→ WHAT TO WORK ON
Would you reproduce the entries exactly, including every line?

→ Dataset items
[Start of Attachment]
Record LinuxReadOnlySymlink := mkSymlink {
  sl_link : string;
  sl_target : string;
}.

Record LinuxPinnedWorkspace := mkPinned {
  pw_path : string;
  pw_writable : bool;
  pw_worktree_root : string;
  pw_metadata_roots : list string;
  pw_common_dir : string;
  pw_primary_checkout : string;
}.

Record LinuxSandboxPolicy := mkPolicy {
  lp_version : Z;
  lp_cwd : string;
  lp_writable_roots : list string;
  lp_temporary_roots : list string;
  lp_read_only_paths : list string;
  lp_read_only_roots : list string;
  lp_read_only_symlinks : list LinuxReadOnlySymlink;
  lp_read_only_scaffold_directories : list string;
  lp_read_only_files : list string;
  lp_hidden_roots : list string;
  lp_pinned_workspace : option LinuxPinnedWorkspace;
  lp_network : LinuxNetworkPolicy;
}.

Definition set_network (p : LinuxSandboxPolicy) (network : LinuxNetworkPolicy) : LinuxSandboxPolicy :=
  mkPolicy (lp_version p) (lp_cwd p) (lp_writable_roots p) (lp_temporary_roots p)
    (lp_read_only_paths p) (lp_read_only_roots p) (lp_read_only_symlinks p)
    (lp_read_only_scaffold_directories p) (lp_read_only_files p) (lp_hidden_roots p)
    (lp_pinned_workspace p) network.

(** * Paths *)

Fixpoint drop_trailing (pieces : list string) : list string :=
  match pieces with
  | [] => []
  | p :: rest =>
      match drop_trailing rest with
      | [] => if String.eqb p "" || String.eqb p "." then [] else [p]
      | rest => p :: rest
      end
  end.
[End of Attachment]
→ YOUR RESPONSE
Record LinuxReadOnlySymlink := mkSymlink {
  sl_link : string;
  sl_target : string;
}.

Record LinuxPinnedWorkspace := mkPinned {
  pw_path : string;
  pw_writable : bool;
  pw_worktree_root : string;
  pw_metadata_roots : list string;
  pw_common_dir : string;
  pw_primary_checkout : string;
}.

Record LinuxSandboxPolicy := mkPolicy {
  lp_version : Z;
  lp_cwd : string;
  lp_writable_roots : list string;
  lp_temporary_roots : list string;
  lp_read_only_paths : list string;
  lp_read_only_roots : list string;
  lp_read_only_symlinks : list LinuxReadOnlySymlink;
  lp_read_only_scaffold_directories : list string;
  lp_read_only_files : list string;
  lp_hidden_roots : list string;
  lp_pinned_workspace : option LinuxPinnedWorkspace;
  lp_network : LinuxNetworkPolicy;
}.

Definition set_network (p : LinuxSandboxPolicy) (network : LinuxNetworkPolicy) : LinuxSandboxPolicy :=
  mkPolicy (lp_version p) (lp_cwd p) (lp_writable_roots p) (lp_temporary_roots p)
    (lp_read_only_paths p) (lp_read_only_roots p) (lp_read_only_symlinks p)
    (lp_read_only_scaffold_directories p) (lp_read_only_files p) (lp_hidden_roots p)
    (lp_pinned_workspace p) network.

(** * Paths *)

Fixpoint drop_trailing (pieces : list string) : list string :=
  match pieces with
  | [] => []
  | p :: rest =>
      match drop_trailing rest with
      | [] => if String.eqb p "" || String.eqb p "." then [] else [p]
      | rest => p :: rest
      end
  end.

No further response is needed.